#### [REQUIRED WORK]
For the data below, restate word for word only the lines from the line containing "(** The failure" through the line containing "let '(c, whole)", both ends included.
═══ EXERCISE INPUT
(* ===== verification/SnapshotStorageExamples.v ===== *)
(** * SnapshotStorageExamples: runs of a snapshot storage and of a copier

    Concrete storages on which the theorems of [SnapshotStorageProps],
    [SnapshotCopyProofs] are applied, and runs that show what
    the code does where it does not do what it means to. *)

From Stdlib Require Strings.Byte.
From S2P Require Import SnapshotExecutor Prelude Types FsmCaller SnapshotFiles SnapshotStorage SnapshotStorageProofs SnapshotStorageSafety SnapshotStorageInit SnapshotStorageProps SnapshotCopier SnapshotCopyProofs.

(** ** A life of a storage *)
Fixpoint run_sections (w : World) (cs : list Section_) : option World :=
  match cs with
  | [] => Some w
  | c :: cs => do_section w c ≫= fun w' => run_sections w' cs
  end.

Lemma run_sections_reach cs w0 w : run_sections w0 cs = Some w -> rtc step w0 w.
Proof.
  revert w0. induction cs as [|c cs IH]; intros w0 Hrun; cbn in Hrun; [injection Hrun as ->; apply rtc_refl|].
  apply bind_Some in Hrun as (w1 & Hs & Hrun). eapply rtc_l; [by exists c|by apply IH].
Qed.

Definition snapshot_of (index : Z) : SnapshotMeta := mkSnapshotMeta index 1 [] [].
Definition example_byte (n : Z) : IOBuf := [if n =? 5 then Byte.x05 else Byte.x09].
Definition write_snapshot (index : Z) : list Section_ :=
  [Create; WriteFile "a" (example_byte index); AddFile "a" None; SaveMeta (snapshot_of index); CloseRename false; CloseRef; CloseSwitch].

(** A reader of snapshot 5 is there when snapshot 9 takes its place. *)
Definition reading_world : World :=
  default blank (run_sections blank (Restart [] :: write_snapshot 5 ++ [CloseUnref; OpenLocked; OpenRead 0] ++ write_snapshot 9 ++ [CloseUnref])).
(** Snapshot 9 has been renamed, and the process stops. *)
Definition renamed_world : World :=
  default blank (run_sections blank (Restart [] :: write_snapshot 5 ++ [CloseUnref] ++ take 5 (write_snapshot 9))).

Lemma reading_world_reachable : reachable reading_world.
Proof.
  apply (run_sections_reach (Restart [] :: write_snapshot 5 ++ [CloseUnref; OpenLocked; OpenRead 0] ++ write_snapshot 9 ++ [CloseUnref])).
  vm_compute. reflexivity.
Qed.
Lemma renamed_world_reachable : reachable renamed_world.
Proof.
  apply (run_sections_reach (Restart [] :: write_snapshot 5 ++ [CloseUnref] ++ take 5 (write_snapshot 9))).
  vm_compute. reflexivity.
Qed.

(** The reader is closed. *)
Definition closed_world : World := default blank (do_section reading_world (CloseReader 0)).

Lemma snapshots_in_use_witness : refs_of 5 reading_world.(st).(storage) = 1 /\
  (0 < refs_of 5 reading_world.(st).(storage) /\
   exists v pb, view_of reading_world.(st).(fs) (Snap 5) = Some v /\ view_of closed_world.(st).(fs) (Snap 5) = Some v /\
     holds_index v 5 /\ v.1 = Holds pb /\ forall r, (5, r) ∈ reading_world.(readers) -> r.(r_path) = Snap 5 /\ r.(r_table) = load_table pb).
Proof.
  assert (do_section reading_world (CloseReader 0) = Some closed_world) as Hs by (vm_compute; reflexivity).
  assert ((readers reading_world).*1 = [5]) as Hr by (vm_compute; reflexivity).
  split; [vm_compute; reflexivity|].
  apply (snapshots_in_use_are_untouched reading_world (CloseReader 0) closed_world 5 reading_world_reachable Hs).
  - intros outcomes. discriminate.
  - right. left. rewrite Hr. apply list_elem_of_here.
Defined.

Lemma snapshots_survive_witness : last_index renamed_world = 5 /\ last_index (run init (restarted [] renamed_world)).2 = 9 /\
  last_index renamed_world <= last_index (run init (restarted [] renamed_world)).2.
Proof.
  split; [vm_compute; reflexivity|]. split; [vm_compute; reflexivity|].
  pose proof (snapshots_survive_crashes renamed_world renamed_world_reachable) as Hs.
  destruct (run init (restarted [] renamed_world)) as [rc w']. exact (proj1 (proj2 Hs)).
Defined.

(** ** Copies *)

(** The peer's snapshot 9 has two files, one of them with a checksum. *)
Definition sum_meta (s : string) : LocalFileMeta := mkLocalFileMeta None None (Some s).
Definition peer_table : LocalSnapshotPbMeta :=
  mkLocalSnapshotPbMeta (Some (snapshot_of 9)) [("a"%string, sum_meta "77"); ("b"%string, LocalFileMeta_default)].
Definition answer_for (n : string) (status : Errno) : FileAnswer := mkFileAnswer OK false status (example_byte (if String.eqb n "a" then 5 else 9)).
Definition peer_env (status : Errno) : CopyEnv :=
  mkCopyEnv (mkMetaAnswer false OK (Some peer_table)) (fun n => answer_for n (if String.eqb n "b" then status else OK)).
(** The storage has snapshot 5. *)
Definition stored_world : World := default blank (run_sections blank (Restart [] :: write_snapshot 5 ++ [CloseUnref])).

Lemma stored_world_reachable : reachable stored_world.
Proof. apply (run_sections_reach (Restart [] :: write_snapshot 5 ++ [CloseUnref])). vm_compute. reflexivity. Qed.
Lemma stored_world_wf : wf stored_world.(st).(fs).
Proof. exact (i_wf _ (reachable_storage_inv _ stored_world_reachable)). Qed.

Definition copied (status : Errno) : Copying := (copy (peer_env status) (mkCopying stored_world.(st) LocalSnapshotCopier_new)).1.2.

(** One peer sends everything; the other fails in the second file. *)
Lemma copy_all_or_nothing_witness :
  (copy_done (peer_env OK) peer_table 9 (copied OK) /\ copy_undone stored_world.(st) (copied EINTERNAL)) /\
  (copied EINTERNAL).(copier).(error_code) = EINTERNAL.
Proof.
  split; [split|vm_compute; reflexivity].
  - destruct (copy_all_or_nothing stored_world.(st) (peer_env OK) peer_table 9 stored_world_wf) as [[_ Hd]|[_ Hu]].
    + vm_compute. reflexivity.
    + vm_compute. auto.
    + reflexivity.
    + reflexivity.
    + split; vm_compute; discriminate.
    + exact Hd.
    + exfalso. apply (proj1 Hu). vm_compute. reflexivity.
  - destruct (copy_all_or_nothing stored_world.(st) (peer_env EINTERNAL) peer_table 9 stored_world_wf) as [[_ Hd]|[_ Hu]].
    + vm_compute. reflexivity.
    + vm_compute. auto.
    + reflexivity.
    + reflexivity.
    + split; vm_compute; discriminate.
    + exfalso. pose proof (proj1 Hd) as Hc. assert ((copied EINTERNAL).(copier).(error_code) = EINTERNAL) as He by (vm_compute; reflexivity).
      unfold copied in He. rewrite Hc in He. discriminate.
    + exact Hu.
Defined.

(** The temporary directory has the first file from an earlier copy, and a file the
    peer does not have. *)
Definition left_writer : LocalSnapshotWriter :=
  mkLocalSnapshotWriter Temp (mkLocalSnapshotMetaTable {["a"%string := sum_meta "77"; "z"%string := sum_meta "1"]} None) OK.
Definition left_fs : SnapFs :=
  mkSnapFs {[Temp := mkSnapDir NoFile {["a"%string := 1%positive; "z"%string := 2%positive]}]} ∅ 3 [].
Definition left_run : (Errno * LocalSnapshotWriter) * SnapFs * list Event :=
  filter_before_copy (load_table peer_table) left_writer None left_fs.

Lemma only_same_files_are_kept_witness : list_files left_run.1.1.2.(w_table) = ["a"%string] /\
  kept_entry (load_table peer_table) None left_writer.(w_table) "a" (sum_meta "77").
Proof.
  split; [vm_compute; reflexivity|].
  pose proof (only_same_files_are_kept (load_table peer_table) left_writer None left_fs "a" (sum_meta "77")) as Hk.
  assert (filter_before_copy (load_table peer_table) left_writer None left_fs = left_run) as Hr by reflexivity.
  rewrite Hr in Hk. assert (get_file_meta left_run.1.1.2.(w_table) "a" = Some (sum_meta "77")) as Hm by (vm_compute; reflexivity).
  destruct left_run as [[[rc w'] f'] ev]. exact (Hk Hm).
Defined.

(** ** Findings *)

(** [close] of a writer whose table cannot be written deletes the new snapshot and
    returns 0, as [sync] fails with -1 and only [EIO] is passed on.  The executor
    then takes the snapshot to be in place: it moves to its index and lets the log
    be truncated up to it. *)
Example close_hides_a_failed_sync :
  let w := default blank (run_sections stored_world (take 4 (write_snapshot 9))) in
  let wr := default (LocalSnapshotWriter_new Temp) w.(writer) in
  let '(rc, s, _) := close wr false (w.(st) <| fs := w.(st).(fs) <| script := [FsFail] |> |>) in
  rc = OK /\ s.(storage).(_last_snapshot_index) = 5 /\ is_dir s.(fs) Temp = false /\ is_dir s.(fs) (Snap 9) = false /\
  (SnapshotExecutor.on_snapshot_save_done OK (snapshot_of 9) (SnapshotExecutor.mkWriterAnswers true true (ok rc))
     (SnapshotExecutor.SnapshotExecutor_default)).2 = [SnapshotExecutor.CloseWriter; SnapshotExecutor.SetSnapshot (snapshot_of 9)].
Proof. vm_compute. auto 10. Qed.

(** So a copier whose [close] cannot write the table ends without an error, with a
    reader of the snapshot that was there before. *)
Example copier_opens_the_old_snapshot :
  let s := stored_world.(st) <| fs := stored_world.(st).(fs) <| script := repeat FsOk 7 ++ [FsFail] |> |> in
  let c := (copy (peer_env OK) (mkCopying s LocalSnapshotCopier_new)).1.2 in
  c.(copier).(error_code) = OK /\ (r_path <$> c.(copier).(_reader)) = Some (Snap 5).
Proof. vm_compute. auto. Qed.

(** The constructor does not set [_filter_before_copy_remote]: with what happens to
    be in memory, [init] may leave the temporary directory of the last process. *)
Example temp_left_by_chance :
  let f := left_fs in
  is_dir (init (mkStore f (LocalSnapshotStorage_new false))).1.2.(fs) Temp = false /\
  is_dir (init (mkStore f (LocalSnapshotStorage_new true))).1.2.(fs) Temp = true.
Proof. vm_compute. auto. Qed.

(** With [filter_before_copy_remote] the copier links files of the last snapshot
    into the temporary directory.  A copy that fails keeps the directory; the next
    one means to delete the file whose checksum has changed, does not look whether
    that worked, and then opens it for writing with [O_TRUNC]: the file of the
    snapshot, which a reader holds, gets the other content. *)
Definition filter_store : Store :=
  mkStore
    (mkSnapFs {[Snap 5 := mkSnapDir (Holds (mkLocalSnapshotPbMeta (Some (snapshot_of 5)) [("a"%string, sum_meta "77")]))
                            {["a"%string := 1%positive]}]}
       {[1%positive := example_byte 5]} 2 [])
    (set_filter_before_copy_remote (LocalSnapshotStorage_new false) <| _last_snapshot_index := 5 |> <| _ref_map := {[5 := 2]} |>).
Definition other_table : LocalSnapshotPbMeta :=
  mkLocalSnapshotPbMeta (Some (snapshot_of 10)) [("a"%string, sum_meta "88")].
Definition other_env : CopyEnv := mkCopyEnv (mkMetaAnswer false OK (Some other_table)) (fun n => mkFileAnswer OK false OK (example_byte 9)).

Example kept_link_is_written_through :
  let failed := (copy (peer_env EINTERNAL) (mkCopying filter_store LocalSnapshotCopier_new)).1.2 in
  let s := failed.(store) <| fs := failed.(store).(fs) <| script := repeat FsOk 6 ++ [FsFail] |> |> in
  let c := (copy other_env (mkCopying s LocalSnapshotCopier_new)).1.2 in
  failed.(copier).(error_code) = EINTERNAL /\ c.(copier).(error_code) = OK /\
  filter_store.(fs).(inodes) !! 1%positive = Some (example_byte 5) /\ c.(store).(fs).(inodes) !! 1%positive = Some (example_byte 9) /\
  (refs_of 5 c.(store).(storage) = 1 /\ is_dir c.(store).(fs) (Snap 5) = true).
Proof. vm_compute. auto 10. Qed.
══════
═══ EXERCISE INPUT
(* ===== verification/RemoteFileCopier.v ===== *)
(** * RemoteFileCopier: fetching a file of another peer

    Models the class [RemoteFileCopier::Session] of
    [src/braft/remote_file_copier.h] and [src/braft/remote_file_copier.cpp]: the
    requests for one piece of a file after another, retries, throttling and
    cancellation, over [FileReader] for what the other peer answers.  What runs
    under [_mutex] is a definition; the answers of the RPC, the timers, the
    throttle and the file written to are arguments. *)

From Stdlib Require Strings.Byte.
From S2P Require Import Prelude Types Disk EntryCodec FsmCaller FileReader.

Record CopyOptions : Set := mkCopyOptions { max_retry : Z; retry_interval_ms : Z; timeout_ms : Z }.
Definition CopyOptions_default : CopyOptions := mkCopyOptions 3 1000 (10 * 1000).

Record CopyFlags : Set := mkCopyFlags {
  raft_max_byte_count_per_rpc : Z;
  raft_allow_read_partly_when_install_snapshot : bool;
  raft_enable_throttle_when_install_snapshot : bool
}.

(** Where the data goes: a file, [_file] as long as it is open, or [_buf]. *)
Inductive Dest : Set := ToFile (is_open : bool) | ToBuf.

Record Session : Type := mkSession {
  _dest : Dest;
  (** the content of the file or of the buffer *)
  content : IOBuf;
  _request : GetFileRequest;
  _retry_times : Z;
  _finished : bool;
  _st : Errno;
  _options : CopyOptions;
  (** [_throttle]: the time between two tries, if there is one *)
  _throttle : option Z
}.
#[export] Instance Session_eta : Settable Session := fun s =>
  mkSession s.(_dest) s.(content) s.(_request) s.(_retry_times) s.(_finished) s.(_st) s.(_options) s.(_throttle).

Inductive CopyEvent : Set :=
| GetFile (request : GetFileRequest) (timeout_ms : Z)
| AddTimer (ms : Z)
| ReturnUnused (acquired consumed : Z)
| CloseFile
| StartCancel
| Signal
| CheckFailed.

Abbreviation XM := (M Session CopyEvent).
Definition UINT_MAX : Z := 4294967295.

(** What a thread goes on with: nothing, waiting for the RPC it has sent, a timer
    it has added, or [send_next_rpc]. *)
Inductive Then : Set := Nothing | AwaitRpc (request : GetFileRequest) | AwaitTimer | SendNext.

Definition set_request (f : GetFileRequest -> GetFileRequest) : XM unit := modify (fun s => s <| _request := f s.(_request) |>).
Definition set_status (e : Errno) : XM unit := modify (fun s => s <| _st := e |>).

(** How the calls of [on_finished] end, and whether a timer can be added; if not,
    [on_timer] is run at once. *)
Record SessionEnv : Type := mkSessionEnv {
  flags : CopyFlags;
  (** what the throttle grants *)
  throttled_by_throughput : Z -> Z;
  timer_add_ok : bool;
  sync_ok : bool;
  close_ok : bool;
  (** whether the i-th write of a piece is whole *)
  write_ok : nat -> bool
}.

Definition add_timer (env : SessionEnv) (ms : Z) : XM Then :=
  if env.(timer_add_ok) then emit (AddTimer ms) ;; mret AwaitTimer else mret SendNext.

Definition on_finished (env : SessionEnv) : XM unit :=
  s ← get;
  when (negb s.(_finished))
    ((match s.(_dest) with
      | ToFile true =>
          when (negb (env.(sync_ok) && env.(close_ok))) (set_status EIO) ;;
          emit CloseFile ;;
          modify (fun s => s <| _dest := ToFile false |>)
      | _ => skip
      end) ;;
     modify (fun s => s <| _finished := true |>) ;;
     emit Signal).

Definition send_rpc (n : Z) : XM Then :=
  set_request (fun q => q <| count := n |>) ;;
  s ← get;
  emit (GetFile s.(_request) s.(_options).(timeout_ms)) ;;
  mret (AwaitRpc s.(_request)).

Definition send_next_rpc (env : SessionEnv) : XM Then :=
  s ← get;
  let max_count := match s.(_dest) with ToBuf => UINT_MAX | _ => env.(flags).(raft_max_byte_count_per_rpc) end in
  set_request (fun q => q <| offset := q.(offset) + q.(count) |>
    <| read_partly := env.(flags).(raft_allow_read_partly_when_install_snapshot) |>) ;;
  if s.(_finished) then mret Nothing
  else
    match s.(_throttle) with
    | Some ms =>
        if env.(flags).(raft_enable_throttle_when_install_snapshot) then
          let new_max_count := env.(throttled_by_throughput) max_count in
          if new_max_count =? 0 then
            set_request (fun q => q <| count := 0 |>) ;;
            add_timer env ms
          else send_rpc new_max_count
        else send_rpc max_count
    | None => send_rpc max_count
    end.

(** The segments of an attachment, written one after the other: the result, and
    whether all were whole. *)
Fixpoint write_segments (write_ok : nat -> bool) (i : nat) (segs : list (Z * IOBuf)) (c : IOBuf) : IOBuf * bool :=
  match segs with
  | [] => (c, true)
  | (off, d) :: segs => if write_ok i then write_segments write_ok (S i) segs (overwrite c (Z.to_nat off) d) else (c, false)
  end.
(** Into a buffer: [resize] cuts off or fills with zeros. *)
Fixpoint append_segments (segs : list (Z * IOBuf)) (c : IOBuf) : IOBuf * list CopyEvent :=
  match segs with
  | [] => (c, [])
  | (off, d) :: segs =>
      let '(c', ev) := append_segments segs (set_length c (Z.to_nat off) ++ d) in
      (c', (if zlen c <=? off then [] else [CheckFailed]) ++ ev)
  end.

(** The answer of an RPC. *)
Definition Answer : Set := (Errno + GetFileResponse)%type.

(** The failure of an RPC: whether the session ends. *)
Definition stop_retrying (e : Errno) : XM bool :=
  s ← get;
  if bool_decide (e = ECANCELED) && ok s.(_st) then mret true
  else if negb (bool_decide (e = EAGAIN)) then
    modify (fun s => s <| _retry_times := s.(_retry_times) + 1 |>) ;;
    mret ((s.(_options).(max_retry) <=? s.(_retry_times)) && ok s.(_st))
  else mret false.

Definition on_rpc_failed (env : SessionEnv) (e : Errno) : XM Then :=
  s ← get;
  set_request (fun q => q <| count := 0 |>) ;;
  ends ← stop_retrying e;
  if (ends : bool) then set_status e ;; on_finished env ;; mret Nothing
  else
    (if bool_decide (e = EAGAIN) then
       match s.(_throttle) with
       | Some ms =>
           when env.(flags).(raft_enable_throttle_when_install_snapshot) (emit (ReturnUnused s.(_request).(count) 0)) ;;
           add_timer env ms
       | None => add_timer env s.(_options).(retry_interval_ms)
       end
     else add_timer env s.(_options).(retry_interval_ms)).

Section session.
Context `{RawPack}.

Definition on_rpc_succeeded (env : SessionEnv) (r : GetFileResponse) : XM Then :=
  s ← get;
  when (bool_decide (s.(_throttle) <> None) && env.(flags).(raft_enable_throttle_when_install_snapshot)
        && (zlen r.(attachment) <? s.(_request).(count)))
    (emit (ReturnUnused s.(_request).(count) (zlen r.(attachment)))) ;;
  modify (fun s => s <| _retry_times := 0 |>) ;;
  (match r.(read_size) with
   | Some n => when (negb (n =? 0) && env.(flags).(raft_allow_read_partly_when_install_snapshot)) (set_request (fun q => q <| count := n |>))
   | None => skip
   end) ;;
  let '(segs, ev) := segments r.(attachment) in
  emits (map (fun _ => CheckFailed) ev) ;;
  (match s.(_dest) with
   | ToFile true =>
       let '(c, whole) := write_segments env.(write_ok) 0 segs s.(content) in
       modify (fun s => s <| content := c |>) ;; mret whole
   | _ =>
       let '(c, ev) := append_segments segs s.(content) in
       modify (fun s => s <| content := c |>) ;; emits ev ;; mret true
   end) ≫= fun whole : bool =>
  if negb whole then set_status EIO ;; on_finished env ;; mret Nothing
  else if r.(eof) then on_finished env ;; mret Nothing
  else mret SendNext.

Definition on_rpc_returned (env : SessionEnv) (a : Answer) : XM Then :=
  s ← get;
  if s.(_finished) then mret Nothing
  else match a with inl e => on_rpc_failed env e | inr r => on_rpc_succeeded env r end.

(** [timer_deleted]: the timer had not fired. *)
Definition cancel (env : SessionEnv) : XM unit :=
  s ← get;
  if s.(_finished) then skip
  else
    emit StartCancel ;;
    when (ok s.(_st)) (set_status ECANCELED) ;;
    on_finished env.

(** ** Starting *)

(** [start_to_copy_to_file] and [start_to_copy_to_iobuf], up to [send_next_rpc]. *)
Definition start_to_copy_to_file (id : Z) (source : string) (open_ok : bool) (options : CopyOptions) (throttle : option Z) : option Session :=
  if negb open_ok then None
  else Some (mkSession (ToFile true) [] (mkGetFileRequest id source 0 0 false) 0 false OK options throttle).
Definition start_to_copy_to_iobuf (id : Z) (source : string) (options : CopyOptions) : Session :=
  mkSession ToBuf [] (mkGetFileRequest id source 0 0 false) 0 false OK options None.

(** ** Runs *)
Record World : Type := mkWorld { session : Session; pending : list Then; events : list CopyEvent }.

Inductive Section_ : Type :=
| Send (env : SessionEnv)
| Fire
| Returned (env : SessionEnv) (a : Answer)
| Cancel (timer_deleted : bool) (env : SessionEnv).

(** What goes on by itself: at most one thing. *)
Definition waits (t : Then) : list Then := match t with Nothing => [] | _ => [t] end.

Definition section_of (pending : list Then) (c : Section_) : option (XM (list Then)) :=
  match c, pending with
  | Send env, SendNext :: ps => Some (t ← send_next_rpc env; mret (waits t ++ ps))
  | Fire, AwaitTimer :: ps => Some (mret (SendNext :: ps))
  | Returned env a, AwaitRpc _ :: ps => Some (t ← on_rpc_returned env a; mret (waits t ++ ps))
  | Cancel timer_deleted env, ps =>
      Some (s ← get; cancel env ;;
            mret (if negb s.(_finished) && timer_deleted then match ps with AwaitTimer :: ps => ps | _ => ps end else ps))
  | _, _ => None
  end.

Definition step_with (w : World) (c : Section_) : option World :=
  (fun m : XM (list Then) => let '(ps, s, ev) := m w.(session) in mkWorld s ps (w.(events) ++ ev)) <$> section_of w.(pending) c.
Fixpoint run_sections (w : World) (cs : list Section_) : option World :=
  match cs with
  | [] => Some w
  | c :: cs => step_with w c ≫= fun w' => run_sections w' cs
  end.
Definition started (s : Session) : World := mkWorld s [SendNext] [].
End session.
══════
#### [SOLVED EXERCISE]
(** The failure of an RPC: whether the session ends. *)
Definition stop_retrying (e : Errno) : XM bool :=
  s ← get;
  if bool_decide (e = ECANCELED) && ok s.(_st) then mret true
  else if negb (bool_decide (e = EAGAIN)) then
    modify (fun s => s <| _retry_times := s.(_retry_times) + 1 |>) ;;
    mret ((s.(_options).(max_retry) <=? s.(_retry_times)) && ok s.(_st))
  else mret false.

Definition on_rpc_failed (env : SessionEnv) (e : Errno) : XM Then :=
  s ← get;
  set_request (fun q => q <| count := 0 |>) ;;
  ends ← stop_retrying e;
  if (ends : bool) then set_status e ;; on_finished env ;; mret Nothing
  else
    (if bool_decide (e = EAGAIN) then
       match s.(_throttle) with
       | Some ms =>
           when env.(flags).(raft_enable_throttle_when_install_snapshot) (emit (ReturnUnused s.(_request).(count) 0)) ;;
           add_timer env ms
       | None => add_timer env s.(_options).(retry_interval_ms)
       end
     else add_timer env s.(_options).(retry_interval_ms)).

Section session.
Context `{RawPack}.

Definition on_rpc_succeeded (env : SessionEnv) (r : GetFileResponse) : XM Then :=
  s ← get;
  when (bool_decide (s.(_throttle) <> None) && env.(flags).(raft_enable_throttle_when_install_snapshot)
        && (zlen r.(attachment) <? s.(_request).(count)))
    (emit (ReturnUnused s.(_request).(count) (zlen r.(attachment)))) ;;
  modify (fun s => s <| _retry_times := 0 |>) ;;
  (match r.(read_size) with
   | Some n => when (negb (n =? 0) && env.(flags).(raft_allow_read_partly_when_install_snapshot)) (set_request (fun q => q <| count := n |>))
   | None => skip
   end) ;;
  let '(segs, ev) := segments r.(attachment) in
  emits (map (fun _ => CheckFailed) ev) ;;
  (match s.(_dest) with
   | ToFile true =>
       let '(c, whole) := write_segments env.(write_ok) 0 segs s.(content) in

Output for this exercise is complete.